Court Issues Dangerous Decision: Ethiopia Is Free to Spy on Americans - DiabloD3
https://www.eff.org/deeplinks/2017/03/dc-circuit-court-issues-dangerous-decision-cybersecurity-ethiopia-free-spy
======
throwlehal
I don't get the outrage. Sovereign governments have been spying on citizens of
other countries forever, and we already have ways to respond - diplomacy (toss
out their spies, or just a couple of random diplomats), counter-espionage
(which covers all manner of things), and finally, war.

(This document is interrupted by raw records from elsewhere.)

(** Of a bigger block it takes the end. *)
Lemma take_end : n < v.2 -> let b := (v.1 + HDR * (v.2 - n), n) in
  exists B', taken_from base B h b B' (set_freep w.1 (set_size b.1 n (set_size v.1 (v.2 - n) h))).
Proof.
  intros En b. destruct around_v as (E1 & E2 & [E S1 S3 S4 S5 S6 I1 Iw I3 Hs]). destruct v_bounds as [Hb1 Hb2].
  assert (v.1 < b.1 /\ bend b = bend v) as [Hb3 Hb4] by (unfold b, bend, HDR; cbn; lia).
  assert (forall y, in_free [(v.1, v.2 - n)] y <-> in_block v y /\ ~ in_block b y) as Hv'.
  { intros y. rewrite in_free_cons, in_free_nil. unfold in_block. rewrite Hb4. unfold b, bend, HDR in *. cbn in *. lia. }
  assert (forall x, in_block b x -> in_block v x) as Hsub by (intros x; unfold in_block; rewrite Hb4; unfold b, bend, HDR in *; cbn in *; lia).
  exists (E1 ++ w :: [(v.1, v.2 - n)] ++ E2). split.
  - apply replace_ok; [done|by repeat constructor; cbn; lia| | | |done|done].
    + constructor; [done|]. rewrite Forall_forall. intros c Hc. specialize (I3 c Hc). unfold before, bend, HDR in *. cbn. lia.
    + repeat constructor; unfold bend, HDR; cbn; lia.
    + apply seg_app. split; [|split; [|split; [|split; [|split]]]].
      * eapply seg_frame; [|exact S1]. rewrite Forall_forall. intros c Hc. specialize (I1 c Hc). upd. rewrite !fupd_ne by lia. done.
      * exact Hp.
      * upd. rewrite !fupd_ne by lia. exact S3.
      * exact S4.
      * upd. rewrite fupd_ne by lia. by rewrite fupd_eq.
      * eapply seg_frame; [|exact S6]. rewrite Forall_forall. intros c Hc. specialize (I3 c Hc). upd.
        unfold before in I3. assert (b.1 < bend v) by (unfold b, bend, HDR; cbn; lia). rewrite !fupd_ne by lia. done.
  - cbn. by rewrite fupd_eq.
  - intros x Hx. exists v. auto.
  - intros x. by apply replace_free.
  - done.
  - rewrite E, !length_app. cbn. lia.
  - rewrite Hb4. split; [lia|done].
  - intros x Hx _. assert (~ in_block v x) as Hn' by (intros Hx'; apply Hx; by exists v). upd.
    rewrite !fupd_ne; [done| |]; intros ->; apply Hn'; [|apply Hsub]; unfold in_block; unfold b, bend, HDR in *; cbn in *; lia.
Qed.

Lemma take_block_ok : let '(a, h') := take_block n w.1 v.1 h in exists B', taken_from base B h (a - HDR, n) B' h'.
Proof.
  destruct around_v as (_ & _ & [_ _ _ _ S5 _ _ _ _ _]). unfold take_block. rewrite S5. destruct (Z.eqb_spec v.2 n) as [En|En].
  - replace (v.1 + HDR - HDR) with v.1 by lia. rewrite <- En, <- surjective_pairing. by apply take_whole.
  - replace (v.1 + HDR * (v.2 - n) + HDR - HDR) with (v.1 + HDR * (v.2 - n)) by lia. apply take_end. lia.
Qed.
End Take.

(** *** The search of malloc *)
Section Search.
Context (base : Z) (grow : Z -> heap -> bool).

(** From [u] around the list to [freep]: the first block that is big enough,
    or none and a call of morecore. *)
Lemma search h n f V u z fuel : seg h (u :: V ++ [f]) z -> f.1 = hp_freep h -> Forall (fun b => b.1 <> hp_freep h) V ->
  (length V < fuel)%nat ->
  (exists w v, w ∈ u :: V /\ v ∈ V ++ [f] /\ hp_ptr h w.1 = v.1 /\ n <= v.2 /\
     malloc_loop grow fuel n u.1 (hp_ptr h u.1) h = let '(a, h') := take_block n w.1 v.1 h in Some (Some a, h')) \/
  (Forall (fun b => b.2 < n) (V ++ [f]) /\
     malloc_loop grow fuel n u.1 (hp_ptr h u.1) h =
       match morecore grow (fuel - S (length V)) n h with
       | Some (Some p', h') => malloc_loop grow (fuel - S (length V)) n p' (hp_ptr h' p') h'
       | Some (None, h') => Some (None, h')
       | None => None
       end).
Proof.
  revert u fuel. induction V as [|v V IH]; intros u fuel (Hu & _ & Hs) Hf HV Hl; (destruct fuel as [|fuel]; [cbn in Hl; lia|]).
  - cbn in Hu, Hs. destruct Hs as (_ & Hs & _). rewrite Hu. cbn [malloc_loop]. rewrite Hs. destruct (Z.leb_spec n f.2) as [Hn|Hn].
    + left. exists u, f. repeat split; [left|left|done|done].
    + right. split; [by constructor|]. rewrite Hf, Z.eqb_refl. cbn [length]. by rewrite Nat.sub_succ, Nat.sub_0_r.
  - cbn in Hu. rewrite Hu. pose proof Hs as (_ & Hv2 & _). apply Forall_cons in HV as [Hv HV]. cbn [malloc_loop]. rewrite Hv2.
    destruct (Z.leb_spec n v.2) as [Hn|Hn].
    + left. exists u, v. repeat split; [left|left|done|done].
    + rewrite (proj2 (Z.eqb_neq _ _)) by done. destruct (IH v fuel Hs Hf HV) as [(w & x & H1 & H2 & H3 & H4 & H5)|[H1 H2]]; [cbn in Hl; lia| |].
      * left. exists w, x. split; [by right|]. split; [by right|done].
      * right. split; [by constructor|]. exact H2.
Qed.

(** The list around from [freep]. *)
Lemma circle B h : heap_ok base B h -> exists f V, f.1 = hp_freep h /\ (forall b, b ∈ V ++ [f] <-> b ∈ B) /\
  seg h (f :: V ++ [f]) (hp_ptr h f.1) /\ Forall (fun b => b.1 <> hp_freep h) V /\ length B = S (length V).
Proof.
  intros H. destruct (hk_freep _ _ _ H) as [s Hs]. apply list_elem_of_split in Hs as (D1 & D2 & E). exists (hp_freep h, s), (D2 ++ D1).
  pose proof (heap_inc _ _ _ H) as Hi. pose proof (hk_seg _ _ _ H) as Hseg. pose proof (hk_base _ _ _ H) as (D & ED & _).
  rewrite E in Hi, Hseg, ED. set (f := (hp_freep h, s)) in *.
  apply StronglySorted_app in Hi as (I1 & _ & I2). apply StronglySorted_cons in I2 as [I2 _]. apply seg_app in Hseg as [S1 S2].
  split; [done|]. split; [rewrite E; set_solver|]. split; [|split].
  - rewrite <- app_assoc. change (f :: D2 ++ D1 ++ [f]) with ((f :: D2) ++ D1 ++ [f]). apply seg_app. split.
    + replace (next_of (D1 ++ [f]) (hp_ptr h f.1)) with base; [done|]. destruct D1; injection ED as ED; cbn; by rewrite ED.
    + apply seg_app. split; [exact S1|]. cbn. split; [done|]. split; [|done]. by destruct S2 as (_ & S2 & _).
  - apply Forall_app. split; rewrite Forall_forall in *; intros b Hb.
    + specialize (I2 b Hb). cbn in I2. lia.
    + specialize (I1 b f Hb ltac:(left)). cbn in I1. lia.
  - rewrite E, !length_app. cbn. lia.
Qed.

(** What malloc of [n] units leaves: a null pointer and everything as it was,
    or a block of bytes that were free or are new, which are no longer free. *)
Record malloced (B : list block) (h : heap) (n : Z) (r : option Z) (B' : list block) (h' : heap) : Prop := {
  ml_ok : heap_ok base B' h';
  ml_len : (length B' <= S (length B))%nat;
  ml_brk : hp_brk h <= hp_brk h' <= hp_brk h + HDR * Z.max 4096 n;
  ml_sizes x : ~ in_free B x -> x <> base -> x < hp_brk h -> hp_size h' x = hp_size h x;
  ml_res : match r with
    | None => hp_brk h' = hp_brk h /\ forall x, in_free B' x <-> in_free B x
    | Some a => let b := (a - HDR, n) in hp_size h' b.1 = n /\ base < b.1 /\ bend b <= hp_brk h' /\
        (forall x, in_block b x -> in_free B x \/ hp_brk h <= x < hp_brk h') /\
        forall x, in_free B' x <-> (in_free B x \/ hp_brk h <= x < hp_brk h') /\ ~ in_block b x
    end
}.

Lemma found_ok B h w v n a h' : heap_ok base B h -> w ∈ B -> v ∈ B -> hp_ptr h w.1 = v.1 -> 1 <= n <= v.2 ->
  take_block n w.1 v.1 h = (a, h') -> exists B', taken_from base B h (a - HDR, n) B' h'.
Proof. intros H Hw Hv Hp Hn E. pose proof (take_block_ok base B h H w v n Hw Hv Hp Hn) as Ht. by rewrite E in Ht. Qed.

If you catch their spies in the country, they are prosecuted under US law. If
you catch your citizens anywhere in the world, they are also prosecuted under
US law. But you can't sue the other country in a US court. It would be like
suing the USSR during the cold war.

You'd expect the US government to react in this case by whatever means
necessary. Not the court system - what do they expect, the Ethiopian
government to come and defend themselves in a US court?

And what if you flip the scenario - the US does the same thing (espionage).
Now, can a Ethiopian citizen sue the US government in an Ethiopian court and
get a remedy even if they win? Fat chance.

------
kw71
This is interesting because the US government has charged, extradited and
imprisoned criminals who have never touched US soil.